• Task:
Go through the data and report each line that holds the string "option".

• Dataset entries:
(** An update in place of the entry object [o[k]]. *)
Definition obj_alter {V} (f : V → V) (k : option ObjectId)
    (o : list (option ObjectId * V)) : list (option ObjectId * V) :=
  map (λ kv, if bool_decide (kv.1 = k) then (kv.1, f kv.2) else kv) o.

Record ProductCount := mkProductCount {
  pc_count : nat;
  pc_revenue : float
}.

Record ProductDetails := mkProductDetails {
  pd_name : string;
  pd_quantity : float;
  pd_totalSold : float
}.

(** An element of the answer: [{ productId, ...data, ...productDetails[productId] }]. *)
Record PopularProduct := mkPopularProduct {
  pop_productId : option ObjectId;
  pop_count : nat;
  pop_revenue : float;
  pop_details : option ProductDetails
}.

(** The body of the inner [forEach], on the two objects. *)
Definition count_item
    (acc : list (option ObjectId * ProductCount)
           * list (option ObjectId * ProductDetails))
    (item : BillLine)
  : list (option ObjectId * ProductCount) * list (option ObjectId * ProductDetails) :=
  let productId := line_productId item in
  let productCount := acc.1 in
  let productDetails := acc.2 in
  let created :=
    match obj_get productId productCount with
    | None =>
        (obj_set productId (mkProductCount 0 0%float) productCount,
         obj_set productId (mkProductDetails (line_productName item) 0%float 0%float)
           productDetails)
    | Some _ => (productCount, productDetails)
    end in
  let productCount := created.1 in
  let productDetails := created.2 in
  let productCount :=
    obj_alter (λ e, mkProductCount (pc_count e + 1) (pc_revenue e)) productId
      productCount in
  let productCount :=
    obj_alter (λ e, mkProductCount (pc_count e)
                      (Js.add (pc_revenue e) (line_totalPrice item))) productId
      productCount in
  let productDetails :=
    obj_alter (λ e, mkProductDetails (pd_name e)
                      (Js.add (pd_quantity e) (line_quantity item))
                      (pd_totalSold e)) productId productDetails in
  let productDetails :=
    obj_alter (λ e, mkProductDetails (pd_name e) (pd_quantity e)
                      (Js.add (pd_totalSold e) (line_totalPrice item))) productId
      productDetails in
  (productCount, productDetails).

(** [.sort((a, b) => b.count - a.count)]: descending by count, and stable. *)
Fixpoint insert_by_count (e : PopularProduct) (l : list PopularProduct)
  : list PopularProduct :=
  match l with
  | [] => [e]
  | x :: rest =>
      if (pop_count x <=? pop_count e)%nat then e :: x :: rest
      else x :: insert_by_count e rest
  end.

Definition sort_by_count (l : list PopularProduct) : list PopularProduct :=
  foldr insert_by_count [] l.

(** [l.slice(0, limit)]: a negative [limit] counts from the end. *)
Definition slice_to {A} (limit : Z) (l : list A) : list A :=
  if limit <? 0 then take (Z.to_nat (Z.of_nat (length l) + limit)) l
  else take (Z.to_nat limit) l.

(** [Bill.find({ userId })] *)
Definition Bill_find_userId (userId : ObjectId) (w : World) : list Bill :=
  filter (λ b, bill_userId b = userId) (bills w).

(** [getPopularProducts(userId, limit)] *)
Definition getPopularProducts (userId : ObjectId) (limit : Z) (w : World)
  : list PopularProduct :=
  let bills := Bill_find_userId userId w in
  let counted :=
    fold_left (λ acc bill, fold_left count_item (bill_items bill) acc) bills ([], []) in
  let productCount := counted.1 in
  let productDetails := counted.2 in
  let popular :=
    map (λ entry, mkPopularProduct entry.1 (pc_count entry.2) (pc_revenue entry.2)
                    (obj_get entry.1 productDetails)) productCount in
  slice_to limit (sort_by_count popular).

• Response box:
Definition obj_alter {V} (f : V → V) (k : option ObjectId)
    (o : list (option ObjectId * V)) : list (option ObjectId * V) :=
  pop_productId : option ObjectId;
  pop_details : option ProductDetails
    (acc : list (option ObjectId * ProductCount)
           * list (option ObjectId * ProductDetails))
  : list (option ObjectId * ProductCount) * list (option ObjectId * ProductDetails) :=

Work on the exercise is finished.